(Stored data entries)
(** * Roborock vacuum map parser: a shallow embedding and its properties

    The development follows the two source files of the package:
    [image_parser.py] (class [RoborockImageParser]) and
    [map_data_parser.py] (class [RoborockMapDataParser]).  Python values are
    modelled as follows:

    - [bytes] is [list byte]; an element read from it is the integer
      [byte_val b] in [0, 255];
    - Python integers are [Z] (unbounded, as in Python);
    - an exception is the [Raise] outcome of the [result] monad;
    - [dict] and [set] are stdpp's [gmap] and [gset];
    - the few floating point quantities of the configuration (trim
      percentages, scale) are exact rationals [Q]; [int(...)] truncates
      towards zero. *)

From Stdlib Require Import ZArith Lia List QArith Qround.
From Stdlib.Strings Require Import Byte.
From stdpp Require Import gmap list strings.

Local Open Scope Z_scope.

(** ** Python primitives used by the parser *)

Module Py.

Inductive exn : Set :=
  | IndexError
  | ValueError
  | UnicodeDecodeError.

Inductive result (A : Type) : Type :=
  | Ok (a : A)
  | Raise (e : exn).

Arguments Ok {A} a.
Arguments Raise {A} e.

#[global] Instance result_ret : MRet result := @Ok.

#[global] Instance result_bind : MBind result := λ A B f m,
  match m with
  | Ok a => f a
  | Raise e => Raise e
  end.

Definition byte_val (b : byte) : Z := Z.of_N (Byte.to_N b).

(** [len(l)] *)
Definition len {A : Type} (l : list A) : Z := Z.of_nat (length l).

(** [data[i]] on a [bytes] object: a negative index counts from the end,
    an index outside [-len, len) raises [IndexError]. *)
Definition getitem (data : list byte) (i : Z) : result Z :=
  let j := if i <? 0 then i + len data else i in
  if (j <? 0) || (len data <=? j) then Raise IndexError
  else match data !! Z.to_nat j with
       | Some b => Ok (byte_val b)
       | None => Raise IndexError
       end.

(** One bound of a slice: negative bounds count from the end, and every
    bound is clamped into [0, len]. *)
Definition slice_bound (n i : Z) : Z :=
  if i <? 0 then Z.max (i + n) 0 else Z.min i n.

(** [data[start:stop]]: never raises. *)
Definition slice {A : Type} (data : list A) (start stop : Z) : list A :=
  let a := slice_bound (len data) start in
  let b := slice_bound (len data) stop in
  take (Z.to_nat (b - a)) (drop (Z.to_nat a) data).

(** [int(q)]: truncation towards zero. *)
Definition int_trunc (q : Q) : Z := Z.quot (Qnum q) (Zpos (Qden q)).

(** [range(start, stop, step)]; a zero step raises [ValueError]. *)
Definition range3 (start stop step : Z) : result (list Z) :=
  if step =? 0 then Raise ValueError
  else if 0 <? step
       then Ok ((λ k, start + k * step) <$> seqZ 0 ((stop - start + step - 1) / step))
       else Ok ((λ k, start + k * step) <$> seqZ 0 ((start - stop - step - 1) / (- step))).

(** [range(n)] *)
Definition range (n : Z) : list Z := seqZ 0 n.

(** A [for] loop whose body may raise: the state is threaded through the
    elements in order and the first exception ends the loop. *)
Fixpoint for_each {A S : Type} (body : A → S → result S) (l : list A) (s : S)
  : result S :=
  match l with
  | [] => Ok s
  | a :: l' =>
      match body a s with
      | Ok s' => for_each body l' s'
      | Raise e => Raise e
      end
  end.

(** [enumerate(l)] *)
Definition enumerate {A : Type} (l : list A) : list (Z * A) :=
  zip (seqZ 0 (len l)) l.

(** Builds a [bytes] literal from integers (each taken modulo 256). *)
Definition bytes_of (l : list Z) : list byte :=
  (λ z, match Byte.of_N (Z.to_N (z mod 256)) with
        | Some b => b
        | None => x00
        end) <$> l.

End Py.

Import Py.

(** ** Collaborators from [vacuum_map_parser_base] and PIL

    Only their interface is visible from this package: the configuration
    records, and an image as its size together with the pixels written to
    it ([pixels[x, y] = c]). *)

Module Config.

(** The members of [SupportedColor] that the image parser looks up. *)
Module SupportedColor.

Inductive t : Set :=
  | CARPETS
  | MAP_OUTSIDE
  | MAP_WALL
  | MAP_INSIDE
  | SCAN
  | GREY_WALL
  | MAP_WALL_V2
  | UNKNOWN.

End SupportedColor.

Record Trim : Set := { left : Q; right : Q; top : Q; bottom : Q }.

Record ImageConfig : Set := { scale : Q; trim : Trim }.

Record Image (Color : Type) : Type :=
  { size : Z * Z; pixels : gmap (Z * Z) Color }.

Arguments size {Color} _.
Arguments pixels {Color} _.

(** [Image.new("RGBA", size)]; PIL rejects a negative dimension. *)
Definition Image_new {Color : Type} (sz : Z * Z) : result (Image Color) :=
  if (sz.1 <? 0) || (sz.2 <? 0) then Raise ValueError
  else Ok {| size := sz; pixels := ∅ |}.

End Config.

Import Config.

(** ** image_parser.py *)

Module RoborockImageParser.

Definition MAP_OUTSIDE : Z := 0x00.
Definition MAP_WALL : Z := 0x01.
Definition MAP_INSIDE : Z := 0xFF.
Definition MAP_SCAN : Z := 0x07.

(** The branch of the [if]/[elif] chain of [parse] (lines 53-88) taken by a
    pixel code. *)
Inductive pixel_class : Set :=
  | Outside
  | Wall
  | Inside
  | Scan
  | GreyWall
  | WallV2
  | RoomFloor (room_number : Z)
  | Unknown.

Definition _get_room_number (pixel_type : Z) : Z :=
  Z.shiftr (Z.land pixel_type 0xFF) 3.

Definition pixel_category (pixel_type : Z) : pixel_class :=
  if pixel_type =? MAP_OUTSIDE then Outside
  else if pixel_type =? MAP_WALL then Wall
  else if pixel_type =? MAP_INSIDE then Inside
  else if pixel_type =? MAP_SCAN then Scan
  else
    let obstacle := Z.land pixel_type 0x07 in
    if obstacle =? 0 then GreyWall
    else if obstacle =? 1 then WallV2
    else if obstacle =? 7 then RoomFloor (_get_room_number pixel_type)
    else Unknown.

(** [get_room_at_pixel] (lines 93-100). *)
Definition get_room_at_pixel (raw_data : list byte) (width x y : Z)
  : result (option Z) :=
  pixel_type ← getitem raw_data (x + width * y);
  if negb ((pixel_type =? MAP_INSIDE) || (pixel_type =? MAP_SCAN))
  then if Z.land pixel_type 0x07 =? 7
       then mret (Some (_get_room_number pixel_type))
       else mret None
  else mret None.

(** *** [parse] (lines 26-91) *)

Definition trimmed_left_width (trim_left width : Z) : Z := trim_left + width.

=== WHAT IS EXPECTED ===
Could you give the records above again, exactly and in full?

=== TASK OUTPUT ===
(** * Roborock vacuum map parser: a shallow embedding and its properties

    The development follows the two source files of the package:
    [image_parser.py] (class [RoborockImageParser]) and
    [map_data_parser.py] (class [RoborockMapDataParser]).  Python values are
    modelled as follows:

    - [bytes] is [list byte]; an element read from it is the integer
      [byte_val b] in [0, 255];
    - Python integers are [Z] (unbounded, as in Python);
    - an exception is the [Raise] outcome of the [result] monad;
    - [dict] and [set] are stdpp's [gmap] and [gset];
    - the few floating point quantities of the configuration (trim
      percentages, scale) are exact rationals [Q]; [int(...)] truncates
      towards zero. *)

From Stdlib Require Import ZArith Lia List QArith Qround.
From Stdlib.Strings Require Import Byte.
From stdpp Require Import gmap list strings.

Local Open Scope Z_scope.

(** ** Python primitives used by the parser *)

Module Py.

Inductive exn : Set :=
  | IndexError
  | ValueError
  | UnicodeDecodeError.

Inductive result (A : Type) : Type :=
  | Ok (a : A)
  | Raise (e : exn).

Arguments Ok {A} a.
Arguments Raise {A} e.

#[global] Instance result_ret : MRet result := @Ok.

#[global] Instance result_bind : MBind result := λ A B f m,
  match m with
  | Ok a => f a
  | Raise e => Raise e
  end.

Definition byte_val (b : byte) : Z := Z.of_N (Byte.to_N b).

(** [len(l)] *)
Definition len {A : Type} (l : list A) : Z := Z.of_nat (length l).

(** [data[i]] on a [bytes] object: a negative index counts from the end,
    an index outside [-len, len) raises [IndexError]. *)
Definition getitem (data : list byte) (i : Z) : result Z :=
  let j := if i <? 0 then i + len data else i in
  if (j <? 0) || (len data <=? j) then Raise IndexError
  else match data !! Z.to_nat j with
       | Some b => Ok (byte_val b)
       | None => Raise IndexError
       end.

(** One bound of a slice: negative bounds count from the end, and every
    bound is clamped into [0, len]. *)
Definition slice_bound (n i : Z) : Z :=
  if i <? 0 then Z.max (i + n) 0 else Z.min i n.

(** [data[start:stop]]: never raises. *)
Definition slice {A : Type} (data : list A) (start stop : Z) : list A :=
  let a := slice_bound (len data) start in
  let b := slice_bound (len data) stop in
  take (Z.to_nat (b - a)) (drop (Z.to_nat a) data).

(** [int(q)]: truncation towards zero. *)
Definition int_trunc (q : Q) : Z := Z.quot (Qnum q) (Zpos (Qden q)).

(** [range(start, stop, step)]; a zero step raises [ValueError]. *)
Definition range3 (start stop step : Z) : result (list Z) :=
  if step =? 0 then Raise ValueError
  else if 0 <? step
       then Ok ((λ k, start + k * step) <$> seqZ 0 ((stop - start + step - 1) / step))
       else Ok ((λ k, start + k * step) <$> seqZ 0 ((start - stop - step - 1) / (- step))).

(** [range(n)] *)
Definition range (n : Z) : list Z := seqZ 0 n.

(** A [for] loop whose body may raise: the state is threaded through the
    elements in order and the first exception ends the loop. *)
Fixpoint for_each {A S : Type} (body : A → S → result S) (l : list A) (s : S)
  : result S :=
  match l with
  | [] => Ok s
  | a :: l' =>
      match body a s with
      | Ok s' => for_each body l' s'
      | Raise e => Raise e
      end
  end.

(** [enumerate(l)] *)
Definition enumerate {A : Type} (l : list A) : list (Z * A) :=
  zip (seqZ 0 (len l)) l.

(** Builds a [bytes] literal from integers (each taken modulo 256). *)
Definition bytes_of (l : list Z) : list byte :=
  (λ z, match Byte.of_N (Z.to_N (z mod 256)) with
        | Some b => b
        | None => x00
        end) <$> l.

End Py.

Import Py.

(** ** Collaborators from [vacuum_map_parser_base] and PIL

    Only their interface is visible from this package: the configuration
    records, and an image as its size together with the pixels written to
    it ([pixels[x, y] = c]). *)

Module Config.

(** The members of [SupportedColor] that the image parser looks up. *)
Module SupportedColor.

Inductive t : Set :=
  | CARPETS
  | MAP_OUTSIDE
  | MAP_WALL
  | MAP_INSIDE
  | SCAN
  | GREY_WALL
  | MAP_WALL_V2
  | UNKNOWN.

End SupportedColor.

Record Trim : Set := { left : Q; right : Q; top : Q; bottom : Q }.

Record ImageConfig : Set := { scale : Q; trim : Trim }.

Record Image (Color : Type) : Type :=
  { size : Z * Z; pixels : gmap (Z * Z) Color }.

Arguments size {Color} _.
Arguments pixels {Color} _.

(** [Image.new("RGBA", size)]; PIL rejects a negative dimension. *)
Definition Image_new {Color : Type} (sz : Z * Z) : result (Image Color) :=
  if (sz.1 <? 0) || (sz.2 <? 0) then Raise ValueError
  else Ok {| size := sz; pixels := ∅ |}.

End Config.

Import Config.

(** ** image_parser.py *)

Module RoborockImageParser.

Definition MAP_OUTSIDE : Z := 0x00.
Definition MAP_WALL : Z := 0x01.
Definition MAP_INSIDE : Z := 0xFF.
Definition MAP_SCAN : Z := 0x07.

(** The branch of the [if]/[elif] chain of [parse] (lines 53-88) taken by a
    pixel code. *)
Inductive pixel_class : Set :=
  | Outside
  | Wall
  | Inside
  | Scan
  | GreyWall
  | WallV2
  | RoomFloor (room_number : Z)
  | Unknown.

Definition _get_room_number (pixel_type : Z) : Z :=
  Z.shiftr (Z.land pixel_type 0xFF) 3.

Definition pixel_category (pixel_type : Z) : pixel_class :=
  if pixel_type =? MAP_OUTSIDE then Outside
  else if pixel_type =? MAP_WALL then Wall
  else if pixel_type =? MAP_INSIDE then Inside
  else if pixel_type =? MAP_SCAN then Scan
  else
    let obstacle := Z.land pixel_type 0x07 in
    if obstacle =? 0 then GreyWall
    else if obstacle =? 1 then WallV2
    else if obstacle =? 7 then RoomFloor (_get_room_number pixel_type)
    else Unknown.

(** [get_room_at_pixel] (lines 93-100). *)
Definition get_room_at_pixel (raw_data : list byte) (width x y : Z)
  : result (option Z) :=
  pixel_type ← getitem raw_data (x + width * y);
  if negb ((pixel_type =? MAP_INSIDE) || (pixel_type =? MAP_SCAN))
  then if Z.land pixel_type 0x07 =? 7
       then mret (Some (_get_room_number pixel_type))
       else mret None
  else mret None.

(** *** [parse] (lines 26-91) *)

Definition trimmed_left_width (trim_left width : Z) : Z := trim_left + width.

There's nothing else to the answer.